Explanation as to why he tore off a suspect’s arm, given by c
op and Harvard grad Carl Weathers in Action Jackson, 1988
On Teenage Girls, Difficult:
Hospital orderly: She was suffering from paranoia and hallucinations, induced by tranquilizers, cocaine, amphetamines, alcohol …
Mother (shrugging): She’s always been difficult.
Bibi Besch as the mother of tramp-actress Pia Zadora in The Lonely Lady, 1983
On Teenagers, Clever:
Demonstrator: We want peace, not police.
Girlfriend: Hey, that rhymes.
Teen longhairs in Riot on Sunset Strip, 1967
On Teenage Senators, Great Speeches from:
Mr. Speaker, America’s greatest contribution has been to teach the whole world that getting old is such a drag.

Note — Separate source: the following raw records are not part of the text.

(** * Job scrapers: field extraction, summary, detail fetch and table writer

  A shallow embedding of the text heuristics of [scrape_jobs_github.py] and
  [scrape_microsoft_jobs.py] ([extract_experience_and_skills],
  [get_job_detail]) and of the [save_to_excel] writer shared by the three
  scraper scripts, then of the functions around them: the listing
  functions, [scrape_all_jobs], the sample generator and the two scrapers
  of [scrape_tech_jobs.py], and the three [main] functions.

  Text is a [string] whose characters are the code points U+0000..U+00FF;
  on that range Python's [str.lower], the classes [\d] and [\s] of [re]
  and case-insensitive literal matching are the functions given below. *)

From Stdlib Require Import List String Ascii Bool Arith Lia ZArith DecimalString.
Import ListNotations.
Local Open Scope string_scope.
Local Open Scope nat_scope.

(** ** Python string and list primitives *)

Module Py.

(** [str.lower] on one code point below 256: A-Z and the Latin-1 capitals
    U+00C0..U+00DE (the multiplication sign U+00D7 apart) move up by 32. *)
Definition lower_char (c : ascii) : ascii :=
  let n := nat_of_ascii c in
  if ((65 <=? n) && (n <=? 90))
     || ((192 <=? n) && (n <=? 222) && negb (n =? 215))
  then ascii_of_nat (n + 32)
  else c.

Fixpoint lower (s : string) : string :=
  match s with
  | EmptyString => EmptyString
  | String c s' => String (lower_char c) (lower s')
  end.

Fixpoint startswith (p s : string) : bool :=
  match p, s with
  | EmptyString, _ => true
  | String _ _, EmptyString => false
  | String a p', String b s' => Ascii.eqb a b && startswith p' s'
  end.

(** [sub in s] on two strings. *)
Fixpoint contains (sub s : string) : bool :=
  startswith sub s
  || match s with
     | EmptyString => false
     | String _ s' => contains sub s'
     end.

(** [sep.join(l)] *)
Fixpoint join (sep : string) (l : list string) : string :=
  match l with
  | [] => ""
  | [x] => x
  | x :: l' => x ++ sep ++ join sep l'
  end.

(** [s[:n]] on a string, for [n >= 0]. *)
Fixpoint take (n : nat) (s : string) : string :=
  match n, s with
  | S n', String c s' => String c (take n' s')
  | _, _ => ""
  end.

(** [s[i:]] on a string, for [i >= 0]. *)
Fixpoint drop (n : nat) (s : string) : string :=
  match n, s with
  | S n', String _ s' => drop n' s'
  | _, _ => s
  end.

(** Number of occurrences of one character. *)
Fixpoint count_char (c : ascii) (s : string) : nat :=
  match s with
  | EmptyString => 0
  | String a s' => (if Ascii.eqb a c then 1 else 0) + count_char c s'
  end.

End Py.

(** ** The fragment of [re] the scrapers use

    A backtracking matcher in the priority order of Python's engine: greedy
    repetition and option, alternatives left to right.  [run r s] lists every
    way [r] matches a prefix of [s], as the pair of the matched text and the
    rest, the engine's preferred way first. *)

Module Re.

Inductive atom : Type :=
| Lit (c : ascii)      (* a literal character, compared under IGNORECASE *)
| Digit                (* \d *)
| Space.               (* \s *)

Inductive regex : Type :=
| Eps
| Atom (a : atom)
| Cat (r1 r2 : regex)
| Alt (r1 r2 : regex)
| Opt (r : regex)      (* r? *)
| Star (a : atom)      (* a* *)
| Plus (a : atom).     (* a+ *)

Definition is_digit (c : ascii) : bool :=
  let n := nat_of_ascii c in (48 <=? n) && (n <=? 57).

Definition is_space (c : ascii) : bool :=
  let n := nat_of_ascii c in
  ((9 <=? n) && (n <=? 13)) || ((28 <=? n) && (n <=? 32))
  || (n =? 133) || (n =? 160).

Definition atom_matches (a : atom) (c : ascii) : bool :=
  match a with
  | Lit x => Ascii.eqb (Py.lower_char c) (Py.lower_char x)
  | Digit => is_digit c
  | Space => is_space c
  end.

Definition consume (c : ascii) (p : string * string) : string * string :=
  (String c (fst p), snd p).

Fixpoint star (a : atom) (s : string) : list (string * string) :=
  match s with
  | EmptyString => [("", "")]
  | String c s' =>
      if atom_matches a c
      then (map (consume c) (star a s') ++ [("", s)])%list
      else [("", s)]
  end.

Definition extend (m1 : string) (p : string * string) : string * string :=
  (m1 ++ fst p, snd p).

Fixpoint run (r : regex) (s : string) : list (string * string) :=
  match r with
  | Eps => [("", s)]
  | Atom a =>
      match s with
      | String c s' => if atom_matches a c then [(String c "", s')] else []
      | EmptyString => []
      end
  | Cat r1 r2 =>
      flat_map (fun p => map (extend (fst p)) (run r2 (snd p))) (run r1 s)
  | Alt r1 r2 => (run r1 s ++ run r2 s)%list
  | Opt r1 => (run r1 s ++ [("", s)])%list
  | Star a => star a s
  | Plus a =>
      match s with
      | String c s' =>
          if atom_matches a c then map (consume c) (star a s') else []
      | EmptyString => []
      end
  end.

(** Where the leftmost match starts and what it is: the first element of
    [re.findall] for a pattern whose one group spans the whole pattern. *)
Fixpoint search (r : regex) (s : string) : option string :=
  match run r s with
  | (m, _) :: _ => Some m
  | [] =>
      match s with
      | EmptyString => None
      | String _ s' => search r s'
      end
  end.

(** [re.findall(r, s)]: the non-overlapping matches from left to right.
    The scan resumes after a match, one character further after an empty
    one; [fuel] bounds the number of scan steps. *)
Fixpoint findall_from (fuel : nat) (r : regex) (s : string) : list string :=
  match fuel with
  | 0 => []
  | S fuel' =>
      let advance :=
        match s with
        | EmptyString => []
        | String _ s' => findall_from fuel' r s'
        end in
      match run r s with
      | (EmptyString, _) :: _ => "" :: advance
      | (m, rest) :: _ => m :: findall_from fuel' r rest
      | [] => advance
      end
  end.
Definition findTable (tableName : string) (schema : DatabaseSchema) : option TableInfo :=
  find (fun t => String.eqb (toLowerCase (tbl_name t)) (toLowerCase tableName))
       (tables schema).

(** Get all valid column names for a table from the schema. *)
Definition getTableColumns (tableName : string) (schema : DatabaseSchema) : gset string :=
  match findTable tableName schema with
  | Some table =>
      fold_left (fun columns col => columns ∪ {[toLowerCase (col_name col)]})
                (columns table) ∅
  | None => ∅
  end.

(** Get all valid columns across all tables in scope. *)
Definition getAllColumnsInScope (tables : list TableAlias) (schema : DatabaseSchema)
  : gset string :=
  fold_left (fun allColumns t => allColumns ∪ getTableColumns (tableName t) schema)
            tables ∅.

(** Check if a table exists in the schema. *)
Definition tableExistsInSchema (tableName : string) (schema : DatabaseSchema) : bool :=
  existsb (fun t => String.eqb (toLowerCase (tbl_name t)) (toLowerCase tableName))
          (tables schema).

Definition dq : string := String "034"%char EmptyString.

Definition has `{Countable A} (s : gset A) (x : A) : bool := bool_decide (x ∈ s).

(** The module-level constants [KEYWORDS_SET] and [FUNCTIONS_SET]: the only
    objects of the module that outlive a call of its functions. *)
Record Vocabulary : Type := {
  KEYWORDS_SET : gset string;
  FUNCTIONS_SET : gset string;
}.

(** The initialisation of the module from the two vocabulary lists of
    [autocomplete/keywords.js]. *)
Definition loadVocabulary (SQL_KEYWORDS SQL_FUNCTIONS : list string) : Vocabulary :=
  {| KEYWORDS_SET := list_to_set (map toUpperCase SQL_KEYWORDS);
     FUNCTIONS_SET := list_to_set (map toUpperCase SQL_FUNCTIONS) |}.

Section Validator.
Variable V : Vocabulary.

(** The body of the two loops of [extractTablesWithAliases]. *)
Definition tableOfMatch (m : Match) : TableAlias :=
  let tableName := toLowerCase (group' m 1) in
  let alias := if truthy (group m 2) then toLowerCase <$> group m 2 else None in
  if truthy alias && negb (has (KEYWORDS_SET V) (toUpperCase (default EmptyString alias)))
  then {| tableName := tableName; alias := alias |}
  else {| tableName := tableName; alias := None |}.

(** Extract tables and their aliases from the query. *)
Definition extractTablesWithAliases (query : string) : list TableAlias :=
  map tableOfMatch (execAll true fromRegex query) ++
  map tableOfMatch (execAll true joinRegex query).

(** The offsets of table names, alias definitions and column aliases. *)
Definition skipPositions (query : string) : gset Z :=
  let tablePositions :=
    map (fun m => (Z.of_nat (index m) + indexOf (matched m) (group' m 1))%Z)
        (execAll true fromJoinRegex query) in
  let aliasPositions :=
    map (fun m => (Z.of_nat (index m) + lastIndexOf (matched m) (group' m 1))%Z)
        (filter (fun m => truthy (group m 1) &&
                          negb (has (KEYWORDS_SET V) (toUpperCase (group' m 1))))
                (execAll true aliasRegex query)) in
  let columnAliasPositions :=
    map (fun m => (Z.of_nat (index m) + indexOf (matched m) (group' m 1))%Z)
        (execAll true columnAliasRegex query) in
  list_to_set (tablePositions ++ aliasPositions ++ columnAliasPositions).

Definition tableAndAliasNames (tables : list TableAlias) : gset string :=
  let tableNames : gset string := list_to_set (map tableName tables) in
  let aliasNames : gset string :=
    list_to_set (map (fun t => default EmptyString (alias t))
                     (filter (fun t => truthy (alias t)) tables)) in
  tableNames ∪ aliasNames.

(** The body of the identifier loop of [extractColumnReferences]: the
    reference pushed for the match [m], or [None] where the loop
    continues without pushing. *)
Definition referenceOfMatch (query : string) (tables : list TableAlias) (m : Match)
  : option ColumnReference :=
  let word := group' m 1 in
  let position := index m in
  let upperWord := toUpperCase word in
  if isInStringLiteral query position then None
  else if has (skipPositions query) (Z.of_nat position) then None
  else if has (KEYWORDS_SET V) upperWord then None
  else if has (FUNCTIONS_SET V) upperWord then None
  else if test false numeralRegex word then None
  else if match position with
          | S beforePos => charIs isDot (chars query) beforePos
          | 0 => false
          end
  then
    let beforeDot := slice query 0 (position - 1) in
    match matchOnce false qualifierRegex beforeDot with
    | Some tableMatch =>
        Some {| ref_name := toLowerCase word;
                ref_table := Some (toLowerCase (group' tableMatch 1));
                ref_position := position;
                ref_endPosition := position + String.length word |}
    | None => None
    end
  else
    let afterPos := position + String.length word in
    if (afterPos <? String.length query) && charIs isDot (chars query) afterPos then None
    else if has (tableAndAliasNames tables) (toLowerCase word) then None
    else Some {| ref_name := toLowerCase word;
                 ref_table := None;
                 ref_position := position;
                 ref_endPosition := position + String.length word |}.

(** Extract all column references from the query. *)
Definition extractColumnReferences (query : string) (tables : list TableAlias)
  : list ColumnReference :=
  omap (referenceOfMatch query tables) (execAll false identifierRegex query).

Definition unknownColumn (ref : ColumnReference) (hint : string) : ValidationError :=
  {| message := "Unknown column " ++ dq ++ ref_name ref ++ dq;
     position := ref_position ref;
     endPosition := ref_endPosition ref;
     severity := error;
     hint := Some hint |}.

(** The body of the loop of [validateColumns] over the references: the
    diagnostic pushed for [ref], or [None] where nothing is pushed. *)
Definition validateReference (tables : list TableAlias) (schema : DatabaseSchema)
           (ref : ColumnReference) : option ValidationError :=
  let aliasMap := buildAliasMap tables in
  let allColumnsInScope := getAllColumnsInScope tables schema in
  if truthy (ref_table ref) then
    let qualifier := default EmptyString (ref_table ref) in
    let actualTableName := aliasMap !! qualifier in
    if negb (truthy actualTableName) then None
    else
      let actualTableName := default EmptyString actualTableName in
      if negb (tableExistsInSchema actualTableName schema) then None
      else
        let tableColumns := getTableColumns actualTableName schema in
        if negb (has tableColumns (ref_name ref)) then
          let displayTable := qualifier in
          Some (unknownColumn ref
                  (dq ++ ref_name ref ++ dq ++ " not found in table " ++
                   dq ++ displayTable ++ dq))
        else None
  else
    if negb (has allColumnsInScope (ref_name ref)) then
      let knownTables :=
        filter (fun t => tableExistsInSchema (tableName t) schema) tables in
      if length knownTables =? 0 then None
      else
        let tableList :=
          join ", " (map (fun t => if truthy (alias t)
                                   then default EmptyString (alias t)
                                   else tableName t) knownTables) in
        Some (unknownColumn ref
                (dq ++ ref_name ref ++ dq ++ " not found in " ++
                 (if length knownTables =? 1 then "table" else "tables") ++
                 ": " ++ tableList))
    else None.

Definition validateReferences (tables : list TableAlias) (schema : DatabaseSchema)
           (refs : list ColumnReference) : list ValidationError :=
  omap (validateReference tables schema) refs.

(** Validate column references against the schema. *)
Definition validateColumns (query : string) (schema : DatabaseSchema)
  : list ValidationError :=
  if negb (truthy (Some (trim query))) then []
  else
    let tables := extractTablesWithAliases query in
    if length tables =? 0 then []
    else validateReferences tables schema (extractColumnReferences query tables).
End Validator.

(** How the hint shows a table: by its alias if present, else by its name. *)
Definition displayName (t : TableAlias) : string := default (tableName t) (alias t).

(** The keyword [kw], in any letter case, followed by white space and by the
    first character of a name; [bounded] asks that no word character stands
    before the keyword. *)
Definition sameLetters (kw l : list ascii) : Prop :=
  Forall2 (fun a b => upperChar a = upperChar b) kw l.
#[global] Instance Outcome_bind : MBind Outcome := fun A B f m =>
  match m with
  | Ok a => f a
  | Throw e => Throw e
  end.

(** [v[k]] where [v] may be null or undefined. *)
Definition get_checked (v : JsVal) (k : string) : Outcome JsVal :=
  match v with
  | JUndefined | JNull => Throw TypeError
  | _ => Ok (get v k)
  end.

(** [a === b]. Arrays and objects are compared by content: the embedding
    has no object identity, and the identifiers the store compares are
    primitive values. *)
Definition num_eq (a b : JsNum) : bool :=
  match a, b with
  | NInt x, NInt y => x =? y
  | NFrac k e, NFrac k' e' => (k =? k') && (e =? e')%positive
  | NInf s, NInf s' => Bool.eqb s s'
  | _, _ => false
  end.

Fixpoint strict_eq (a b : JsVal) {struct a} : bool :=
  match a, b with
  | JUndefined, JUndefined => true
  | JNull, JNull => true
  | JBool x, JBool y => Bool.eqb x y
  | JNum x, JNum y => num_eq x y
  | JStr x, JStr y => String.eqb x y
  | JArr xs, JArr ys =>
      (fix go (xs ys : list JsVal) {struct xs} : bool :=
         match xs, ys with
         | [], [] => true
         | x :: xs', y :: ys' => strict_eq x y && go xs' ys'
         | _, _ => false
         end) xs ys
  | JObj ps, JObj qs =>
      (fix go (ps qs : list (string * JsVal)) {struct ps} : bool :=
         match ps, qs with
         | [], [] => true
         | (k, x) :: ps', (k', y) :: qs' =>
             String.eqb k k' && strict_eq x y && go ps' qs'
         | _, _ => false
         end) ps qs
  | _, _ => false
  end.

(** [belongsTo]: for each type name, the identifiers set to [true]. *)
Abbreviation BelongsTo := (gmap string (gset string)).

(* ===================================================================== *)
(** ** Schema types (the [graphql] package's constructors) *)
(* ===================================================================== *)

(** The [resolve] function [inferType] attaches to a list field: the
    stored value when it is an array, the empty array otherwise. *)
Definition resolveList (fields : JsVal) (fieldName : string) : JsVal :=
  let value := get fields fieldName in
  if isArray value then value else JArr [].

Inductive Resolver : Type :=
| ResolveList          (* [resolveList] *)
| ResolveExternal (name : string).

Inductive GraphQLType : Type :=
| GraphQLInt
| GraphQLFloat
| GraphQLString
| GraphQLBoolean
| GraphQLList (ofType : GraphQLType)
| GraphQLObjectType (name : string) (fields : list (string * option FieldConfig))
| GraphQLExternalType (name : string)
with FieldConfig : Type :=
| mkFieldConfig (type : GraphQLType) (resolve : option Resolver).

Definition fc_type (c : FieldConfig) : GraphQLType :=
  match c with mkFieldConfig t _ => t end.

Definition fc_resolve (c : FieldConfig) : option Resolver :=
  match c with mkFieldConfig _ r => r end.

(* ===================================================================== *)
(** ** The collaborators outside the two modules *)
(* ===================================================================== *)

(** What the modules require and do not define: npm packages, the plugin
    store's transformer registry, and the helpers of [../utils],
    [./types/date] and the base store, whose sources are outside the files
    embedded here. The development is parametric in them. *)
Class Externals : Type := {
  (** [camelCase(s)] of the camelcase package *)
  camelCase : string -> string;
  (** [camelCase(s, { pascalCase: true })] *)
  pascalCase : string -> string;
  (** [slugify(s, { separator: '-' })] of @sindresorhus/slugify *)
  slugify_pkg : JsVal -> Outcome string;
  (** [crypto.createHash('md5').update(s).digest('hex')] *)
  md5_hex : string -> string;
  (** [JSON.stringify] *)
  JSON_stringify : Obj -> string;
  (** the decimal form of a number, as [String(n)] gives it *)
  Number_toString : JsNum -> string;
  (** [isResolvablePath] of [../utils] *)
  isResolvablePath : string -> bool;
  (** [pluginStore._app.resolveFilePath(origin, path, resolveAbsolutePaths)] *)
  app_resolveFilePath : JsVal -> string -> bool -> JsVal;
  (** [pluginStore._transformers[mimeType]], by its [parse(content)] *)
  transformers : string -> option (JsVal -> Outcome JsVal);
  (** [moment.utc(date, ISO_8601_FORMAT, true).format(token)] *)
  moment_format : JsVal -> string -> string;
  (** [isDate] and [dateType] of [./types/date] *)
  isDate : JsVal -> bool;
  dateType : FieldConfig;
  (** The fields the base store declares unique on its node index. The
      index is created by the base store, outside these files. *)
  index_unique : list string
}.

(* ===================================================================== *)
(** ** A concrete environment *)
(* ===================================================================== *)

(** Stand-ins for the collaborators, used to run the model on examples.
    [camelCase] follows the camelcase package (5.x) on ASCII strings;
    [slugify] lower-cases and turns each run of characters outside
    [[a-z0-9]] into one separator; the digest is a tagged copy of its input
    (all that is used of md5 is that it is a function); numbers print as
    integers. One markdown transformer is registered. *)
Module Sample.

Definition is_separator (c : ascii) : bool :=
  match c with
  | "_"%char | "."%char | "-"%char | " "%char => true
  | _ => false
  end.

Definition word_or_separator (c : ascii) : bool :=
  Str.is_word c || is_separator c.

Definition is_space (c : ascii) : bool :=
  let n := Str.code c in ((9 <=? n)%nat && (n <=? 13)%nat) || (n =? 32)%nat.

Fixpoint drop_while (p : ascii -> bool) (l : list ascii) : list ascii :=
  match l with
  | c :: r => if p c then drop_while p r else l
  | [] => []
  end.

Definition trim (l : list ascii) : list ascii :=
  rev (drop_while is_space (rev (drop_while is_space l))).

(** The loop of the package's [preserveCamelCase]: a ["-"] goes before an
    upper-case letter that follows a lower-case one, and before the last of
    a run of upper-case letters that a lower-case letter follows. [out] is
    the text so far, last character first. *)
Fixpoint preserveCamelCase (l : list ascii) (lastLower lastUpper lastLastUpper : bool)
    (out : list ascii) : list ascii :=
  match l with
  | [] => rev out
  | c :: r =>
      if lastLower && Str.is_upper c then
        preserveCamelCase r false true lastUpper (c :: "-"%char :: out)
      else if lastUpper && lastLastUpper && Str.is_lower c then
        preserveCamelCase r true false false
          (match out with
           | prev :: out' => c :: prev :: "-"%char :: out'
           | [] => [c]
           end)
      else
        preserveCamelCase r (Str.is_lower c) (Str.is_upper c) lastUpper (c :: out)
  end.

(** What [/[_.\- ]+(\w|$)/] leaves of a run of separators that neither a
    word character nor the end follows: the run is matched up to its last
    ["_"] when that is not its first character. [run] is the run, last
    character first. *)
Fixpoint unmatched_run (run : list ascii) : list ascii :=
  match run with
  | [] => []
  | [c] => [c]
  | c :: before =>
      if Str.is_underscore c then ["_"%char] else (unmatched_run before ++ [c])%list
  end.

(** [.replace(/[_.\- ]+(\w|$)/g, (_, p1) => p1.toUpperCase())]; [run] is
    the run of separators being read, last character first. *)
Fixpoint upperAfterSeparators (l : list ascii) (run : list ascii) : list ascii :=
  match l with
  | [] => []
  | c :: r =>
      if is_separator c then upperAfterSeparators r (c :: run)
      else
        match run with
        | [] => c :: upperAfterSeparators r []
        | _ =>
            if Str.is_word c then Str.to_upper c :: upperAfterSeparators r []
            else (unmatched_run run ++ c :: upperAfterSeparators r [])%list
        end
  end.

(** [.replace(/\d+(\w|$)/g, m => m.toUpperCase())]: the character after a
    run of digits is upper-cased. *)
Fixpoint upperAfterDigits (l : list ascii) (afterDigit : bool) : list ascii :=
  match l with
  | [] => []
  | c :: r =>
      (if afterDigit then Str.to_upper c else c) :: upperAfterDigits r (Str.is_digit c)
  end.

Definition camelCase_chars (pascal : bool) (input : list ascii) : list ascii :=
  match trim input with
  | [] => []
  | [c] => [if pascal then Str.to_upper c else Str.to_lower c]
  | input =>
      let input :=
        if existsb Str.is_upper input
        then preserveCamelCase input false false false []
        else input in
      let input := List.map Str.to_lower (drop_while is_separator input) in
      let input := upperAfterDigits (upperAfterSeparators input []) false in
      match input with
      | c :: r => (if pascal then Str.to_upper c else c) :: r
      | [] => []
      end
  end.

Definition camelCase (s : string) : string :=
  string_of_list_ascii (camelCase_chars false (list_ascii_of_string s)).

Definition pascalCase (s : string) : string :=
  string_of_list_ascii (camelCase_chars true (list_ascii_of_string s)).

Definition is_slug_char (c : ascii) : bool := Str.is_lower c || Str.is_digit c.
(** * insights-results-aggregator-mock: the mock-resolution engine

    A shallow embedding of [storage/storage.go] (the in-memory fixture
    store, access control per organization, and the rotation of the
    "changing" clusters), followed by the properties of the
    specification that are stated about it.

    Conventions of the embedding:
    - a Go value of type [(T, error)] is a pair [T * option error], the
      error being [None] for [nil];
    - the package-level map [reports] is threaded explicitly: functions
      that read it take it as an argument, [initStorage] returns the
      updated map;
    - [time.Now().Minute()] is an argument [minute : Z] (Go documents
      its range as [0, 59]);
    - a run-time panic (integer division by zero, index out of range)
      is the outcome [Panic] of the [Run] monad. *)

From Stdlib Require Import ZArith String Ascii List Lia.
From stdpp Require Import base option list gmap strings fin_maps.

Local Open Scope string_scope.
Local Open Scope list_scope.
Local Open Scope Z_scope.

(* ===================================================================== *)
(** ** Go values                                                          *)
(* ===================================================================== *)

(** [types.OrgID] is an unsigned 32-bit integer, [types.ClusterName] and
    [types.ClusterReport] are string types. *)
Abbreviation OrgID := Z (only parsing).
Abbreviation ClusterName := string (only parsing).
Abbreviation ClusterReport := string (only parsing).

(** A Go [error]: either made by [errors.New], or handed back by the
    operating system through [filepath.Abs] / [os.ReadFile]. *)
Inductive error : Type :=
| errorString (msg : string)
| osError (op path msg : string).

#[global] Instance error_eq_dec : EqDecision error.
Proof. solve_decision. Defined.

(** Computations that may panic. *)
Inductive Run (A : Type) : Type :=
| Done (a : A)
| Panic.
Arguments Done {A} a.
Arguments Panic {A}.

#[global] Instance Run_ret : MRet Run := fun A a => Done a.

#[global] Instance Run_bind : MBind Run := fun A B k m =>
  match m with
  | Done a => k a
  | Panic => Panic
  end.

#[global] Instance Run_fmap : FMap Run := fun A B f m =>
  match m with
  | Done a => Done (f a)
  | Panic => Panic
  end.

(* ===================================================================== *)
(** ** Package [storage]                                                  *)
(* ===================================================================== *)

Module storage.

Definition clusterNotFoundMessage : string := "Cluster not found".

Definition changingClustersPeriodInMinutes : Z := 15.

Definition noPermissionsForOrg : string :=
  "You have no permissions to get or change info about this organization".

(** The part of the operating system [readReport] talks to. *)
Record FileSystem : Type := {
  Abs : string → string + error;
  ReadFile : string → string + error
}.

Definition readReport (fs : FileSystem) (path clusterName : string)
  : string * option error :=
  match Abs fs (path +:+ "/report_" +:+ clusterName +:+ ".json") with
  | inr err => ("", Some err)
  | inl absPath =>
      match ReadFile fs absPath with
      | inr err => ("", Some err)
      | inl report => (report, None)
      end
  end.

(** The list [clusters] of [initStorage]. *)
Definition clusters : list string := [
  "34c3ecc5-624a-49a5-bab8-4fdc5e51a266";
  "34c3ecc5-624a-49a5-bab8-4fdc5e51a267";
  "34c3ecc5-624a-49a5-bab8-4fdc5e51a268";
  "34c3ecc5-624a-49a5-bab8-4fdc5e51a269";
  "34c3ecc5-624a-49a5-bab8-4fdc5e51a26a";
  "34c3ecc5-624a-49a5-bab8-4fdc5e51a26b";
  "34c3ecc5-624a-49a5-bab8-4fdc5e51a26c";
  "34c3ecc5-624a-49a5-bab8-4fdc5e51a26d";
  "34c3ecc5-624a-49a5-bab8-4fdc5e51a26e";
  "34c3ecc5-624a-49a5-bab8-4fdc5e51a26f";
  "74ae54aa-6577-4e80-85e7-697cb646ff37";
  "a7467445-8d6a-43cc-b82c-7007664bdf69";
  "ee7d2bf4-8933-4a3a-8634-3328fe806e08";
  "eeeeeeee-eeee-eeee-eeee-000000000001";
  "00000001-624a-49a5-bab8-4fdc5e51a266";
  "00000001-624a-49a5-bab8-4fdc5e51a267";
  "00000001-624a-49a5-bab8-4fdc5e51a268";
  "00000001-624a-49a5-bab8-4fdc5e51a269";
  "00000001-624a-49a5-bab8-4fdc5e51a26a";
  "00000001-624a-49a5-bab8-4fdc5e51a26b";
  "00000001-624a-49a5-bab8-4fdc5e51a26c";
  "00000001-624a-49a5-bab8-4fdc5e51a26d";
  "00000001-624a-49a5-bab8-4fdc5e51a26e";
  "00000001-624a-49a5-bab8-4fdc5e51a26f";
  "00000001-6577-4e80-85e7-697cb646ff37";
  "00000001-8933-4a3a-8634-3328fe806e08";
  "00000001-8d6a-43cc-b82c-7007664bdf69";
  "00000001-eeee-eeee-eeee-000000000001";
  "00000002-624a-49a5-bab8-4fdc5e51a266";
  "00000002-6577-4e80-85e7-697cb646ff37";
  "00000002-8933-4a3a-8634-3328fe806e08";
  "00000003-8933-4a3a-8634-3328fe806e08";
  "00000003-8d6a-43cc-b82c-7007664bdf69";
  "00000003-eeee-eeee-eeee-000000000001"
].

(** The loop of [initStorage]: [for _, cluster := range clusters], with
    its early [return err]. The map is the package-level [reports]. *)
Fixpoint loadReports (fs : FileSystem) (path : string) (cs : list string)
    (reports : gmap string string) : gmap string string * option error :=
  match cs with
  | [] => (reports, None)
  | cluster :: rest =>
      match readReport fs path cluster with
      | (_, Some err) => (reports, Some err)
      | (report, None) => loadReports fs path rest (<[cluster := report]> reports)
      end
  end.

Definition initStorage (fs : FileSystem) (path : string)
    (reports : gmap string string) : gmap string string * option error :=
  loadReports fs path clusters reports.

(** [MemoryStorage] is an empty struct. *)
Inductive MemoryStorage : Type := mkMemoryStorage.

(** [New] returns the storage value together with whatever [initStorage]
    returned; the third component is the package-level map afterwards. *)
Definition New (fs : FileSystem) (path : string) (reports : gmap string string)
  : MemoryStorage * option error * gmap string string :=
  let '(reports', err) := initStorage fs path reports in
  (mkMemoryStorage, err, reports').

Diane Varsi as the teen senator in Wild in the Streets, 1968
On Teen Dialogue, Great Moments in:
When I have a naughty dream at night she makes me feel like hanging myself.
Sandra Dee as Molly, talking about her repressive mother in A Summer Place, 1959
On Television Broadcasts, Ones You Never Hear in Real Life:
First man: This is KTTV Studios in Hollywood to Mount Wilson. We are being attacked by the Slime People. They have us walled in the city. If you have any information about this wall, please contact us immediately.
Second man: If anybody’s listening, this is no joke. I’m a marine. I was fighting the Slime People and was knocked out. I guess they thought I was dead and left me there. The Slime People made a fog, and the fog turned to a wall. If anyone knows how to get through this thing, then I’m sure that there’s a few other people just like us, that still have hope.